Thursday, January 3, 2008

What to Do About Free Radicals

What happens when a company is acquired by another company and the key intellectual assets just don't seem to mesh with the combined enterprise? What do I mean by intellectual assets you might ask? They are the least accounted for and most precious asset of the company. They are the people who know how the company really works. They are the people that were the reason that the company was worth buying in the first place. You will not find them on the balance sheet. There will be no mention of them on the asset inventory. No dollar value is associated with them directly even though all the dollar value of the organization is a result of the actions they have taken and the decisions they have made. If these people leave or disengage their creative energy, the company stands to lose a great deal of future value. If they remain in the post merger enterprise, I call them "Free Radicals". They are still "free" to do their jobs but are somewhat "radical" to the combined enterprise

Based on my direct observation, this is a critical issue post merger. Most mergers take this into account by way of financial instruments and golden parachutes. Often, people have some financial reason to stay with the enterprise. The problem is that their loyalty and their best creative energy are not for sale. Consider that these people were successful in the old enterprise. That is why they were acquired. But the new enterprise does not see the need to listen to them. After all, they are the acquiring company. They know what is best. Except where they don't.

A significant problem arises when the acquiring company is of a different ideation including a different purpose, a different identity and a different long range intention than the one that the free radicals came from and a storm is not far off. Darwin begins to step in to determine natural selection. Will the free radicals cause the new acquirer to adapt to them? Will the new acquirer cause them to adapt? Both? Neither? This becomes pivotal because free radicals are typically too wise to simply roll over and play dead.

The choices are 1) the free radicals get on the new bandwagon, 2) they remain free radicals in an organization who's antibodies begin to isolate them for extraction 3) They re-invent themselves, 4) They cause a re-invention of the enterprise, or 5) They move on to do something that they like and feel passionate about where they can get what they want.

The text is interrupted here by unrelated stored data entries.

(** ** Witnesses for the issue round trip and its ordering *)

Lemma issue_destroy_roundtrip_witness :
  safe_reachable sB /\ 0 <= 50 < 2 ^ balance_bits /\ sB.(NextAssetId) + 1 < 2 ^ asset_id_bits /\
  (destroy (Signed Carol) sB.(NextAssetId) (issue (Signed Carol) 50 sB).1).1.(Balances) ≡ₛ
    sB.(Balances).
Proof.
  assert (Hr : safe_reachable sB) by reach.
  assert (Ht : 0 <= 50 < 2 ^ balance_bits) by (vm_compute; split; [intros ?; discriminate | reflexivity]).
  assert (Hn : sB.(NextAssetId) + 1 < 2 ^ asset_id_bits) by (vm_compute; reflexivity).
  split; [exact Hr|]. split; [exact Ht|]. split; [exact Hn|].
  exact (proj1 (issue_destroy_roundtrip sB Carol 50 Hr Ht Hn)).
Defined.

Lemma issue_commutes_witness :
  call_fp (Signed Alice) (Call_transfer 0 Bob 100) = Some (transfer_fp 0 Alice Bob) /\
  (sB.(NextAssetId), Carol) ∉ fp_bal (transfer_fp 0 Alice Bob) /\
  sB.(NextAssetId) ∉ fp_sup (transfer_fp 0 Alice Bob) /\
  (dispatch (Signed Alice) (Call_transfer 0 Bob 100) (issue (Signed Carol) 50 sB).1).2 =
    (dispatch (Signed Alice) (Call_transfer 0 Bob 100) sB).2.
Proof.
  assert (Hc : call_fp (Signed Alice) (Call_transfer 0 Bob 100) = Some (transfer_fp 0 Alice Bob))
    by reflexivity.
  assert (Hb : (sB.(NextAssetId), Carol) ∉ fp_bal (transfer_fp 0 Alice Bob))
    by (apply (bool_decide_unpack _); vm_compute; reflexivity).
  assert (Hs : sB.(NextAssetId) ∉ fp_sup (transfer_fp 0 Alice Bob))
    by (apply (bool_decide_unpack _); vm_compute; reflexivity).
  split; [exact Hc|]. split; [exact Hb|]. split; [exact Hs|].
  exact (proj1 (issue_commutes Carol 50 _ _ _ sB Hc Hb Hs)).
Defined.

(** ** Witnesses for the event log and debug-build blocks *)

Lemma log_reconstructs_ledger_witness :
  safe_reachable sB /\
  balance sB 0 Bob = balance_from_log sB.(events) 0 Bob /\
  total_supply sB 0 = supply_from_log sB.(events) 0.
Proof.
  assert (Hr : safe_reachable sB) by reach.
  split; [exact Hr | exact (log_reconstructs_ledger sB 0 Bob Hr)].
Defined.

Lemma debug_block_agrees_witness :
  safe_reachable sB /\ Forall (fun x => wf_call x.2 = true) blockG /\
  sB.(NextAssetId) + count_issues blockG < 2 ^ asset_id_bits /\
  apply_extrinsics_checked blockG sB = Some (apply_extrinsics blockG sB).
Proof.
  assert (Hr : safe_reachable sB) by reach.
  assert (Hwf : Forall (fun x => wf_call x.2 = true) blockG)
    by (repeat constructor; vm_compute; reflexivity).
  assert (Hn : sB.(NextAssetId) + count_issues blockG < 2 ^ asset_id_bits)
    by (vm_compute; reflexivity).
  split; [exact Hr|]. split; [exact Hwf|]. split; [exact Hn|].
  exact (debug_block_agrees blockG sB Hr Hwf Hn).
Defined.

The impact on strategic execution is that if the strategy of the new enterprise depends on the retention of the free radicals, a leadership intervention is the only thing that will prevent a catastrophic loss of talent and therefore a loss of strategic options. People contribute their best based on their ideation. If the ideation of the free radical becomes incompatible with the new enterprise, the best thing a free radical can do is exit. Incompatibility is not hard to measure. Frustration level, stress level and bottom line positive emotional response versus negative response to being in the organization is the best metric for the free radical to gage their direction. This is not to suggest a "if it feels good, do it" strategy but on the other hand, why would talented people be willing to contribute long term to a cause they do not feel right about?

Many acquisitions do not succeed because the free radicals who are strategically critical are not given enough consideration in the transaction. In business, we have progressed far beyond the acquisition of factories, equipment and fields. We now acquire human networks. And yet our merger and acquisition processes, systems and post merger leadership are still stuck back in the days of trucks and tractors as if people were fungible.

To acquiring companies, I say pay attention to the non-balance sheet assets... they are what you really paid for.

To free radicals I say adapt and stay or quit and leave but do not quit and stay... your energy is best utilized where it does not involve tilting against wind mills.